Would you go through the records below and copy each line with the string "zeta"?

(Dataset entries)

<<<<

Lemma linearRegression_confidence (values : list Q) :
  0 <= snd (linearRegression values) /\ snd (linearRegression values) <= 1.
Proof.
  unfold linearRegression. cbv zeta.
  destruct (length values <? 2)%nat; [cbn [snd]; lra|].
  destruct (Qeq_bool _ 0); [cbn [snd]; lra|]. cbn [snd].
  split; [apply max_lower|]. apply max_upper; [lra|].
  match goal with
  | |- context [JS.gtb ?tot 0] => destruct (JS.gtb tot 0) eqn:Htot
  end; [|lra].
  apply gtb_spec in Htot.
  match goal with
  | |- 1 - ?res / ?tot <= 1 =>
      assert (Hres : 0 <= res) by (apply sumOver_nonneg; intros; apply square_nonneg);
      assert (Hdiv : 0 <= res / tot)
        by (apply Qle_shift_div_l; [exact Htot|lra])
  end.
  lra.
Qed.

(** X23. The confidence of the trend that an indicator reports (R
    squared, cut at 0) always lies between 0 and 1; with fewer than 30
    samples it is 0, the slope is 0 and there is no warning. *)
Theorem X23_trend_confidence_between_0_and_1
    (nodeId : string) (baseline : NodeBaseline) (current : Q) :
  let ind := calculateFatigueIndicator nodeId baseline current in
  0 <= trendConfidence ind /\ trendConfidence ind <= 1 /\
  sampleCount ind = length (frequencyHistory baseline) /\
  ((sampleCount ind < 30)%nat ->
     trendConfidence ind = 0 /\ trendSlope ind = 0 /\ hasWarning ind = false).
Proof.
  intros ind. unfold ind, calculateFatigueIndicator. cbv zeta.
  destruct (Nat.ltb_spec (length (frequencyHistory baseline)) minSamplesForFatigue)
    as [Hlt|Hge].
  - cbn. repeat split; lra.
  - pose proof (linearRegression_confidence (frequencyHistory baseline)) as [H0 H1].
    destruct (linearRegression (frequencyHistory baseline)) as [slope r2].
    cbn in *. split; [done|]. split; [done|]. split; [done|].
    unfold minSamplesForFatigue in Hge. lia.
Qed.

>>>>
<<<<

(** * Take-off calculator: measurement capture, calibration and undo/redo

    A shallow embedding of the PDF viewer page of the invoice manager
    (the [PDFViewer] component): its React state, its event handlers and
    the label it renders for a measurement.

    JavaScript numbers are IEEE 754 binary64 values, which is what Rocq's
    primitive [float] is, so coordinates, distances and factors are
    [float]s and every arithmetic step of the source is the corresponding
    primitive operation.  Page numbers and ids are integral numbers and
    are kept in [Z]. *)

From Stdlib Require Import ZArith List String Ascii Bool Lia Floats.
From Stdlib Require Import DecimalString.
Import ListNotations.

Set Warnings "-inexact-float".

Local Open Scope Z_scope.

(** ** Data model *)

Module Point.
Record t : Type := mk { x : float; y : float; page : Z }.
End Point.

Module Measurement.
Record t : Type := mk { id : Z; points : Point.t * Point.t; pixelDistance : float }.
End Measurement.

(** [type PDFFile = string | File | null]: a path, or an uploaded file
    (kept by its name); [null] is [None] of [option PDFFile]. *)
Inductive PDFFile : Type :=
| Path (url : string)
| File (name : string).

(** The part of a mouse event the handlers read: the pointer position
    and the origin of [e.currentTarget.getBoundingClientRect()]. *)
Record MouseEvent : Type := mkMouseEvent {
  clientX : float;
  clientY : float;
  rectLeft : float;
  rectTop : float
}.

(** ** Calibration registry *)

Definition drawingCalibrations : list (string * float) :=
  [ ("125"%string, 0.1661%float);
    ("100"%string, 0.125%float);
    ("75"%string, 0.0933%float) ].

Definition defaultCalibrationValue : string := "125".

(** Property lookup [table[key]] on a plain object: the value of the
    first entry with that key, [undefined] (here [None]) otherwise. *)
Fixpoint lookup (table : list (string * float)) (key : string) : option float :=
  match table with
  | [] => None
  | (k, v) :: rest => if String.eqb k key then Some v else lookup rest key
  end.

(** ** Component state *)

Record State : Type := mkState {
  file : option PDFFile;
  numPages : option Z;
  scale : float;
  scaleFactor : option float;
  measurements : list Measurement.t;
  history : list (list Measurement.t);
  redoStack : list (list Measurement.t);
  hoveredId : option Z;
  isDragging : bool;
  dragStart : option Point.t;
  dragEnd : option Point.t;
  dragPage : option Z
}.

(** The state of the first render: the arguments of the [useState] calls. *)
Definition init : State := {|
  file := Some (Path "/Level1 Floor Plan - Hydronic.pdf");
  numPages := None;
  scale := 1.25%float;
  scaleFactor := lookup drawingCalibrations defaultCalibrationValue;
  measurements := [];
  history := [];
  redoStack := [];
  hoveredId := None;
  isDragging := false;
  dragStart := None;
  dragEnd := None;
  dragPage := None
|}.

>>>>

### Exercise solution
  unfold linearRegression. cbv zeta.
  intros ind. unfold ind, calculateFatigueIndicator. cbv zeta.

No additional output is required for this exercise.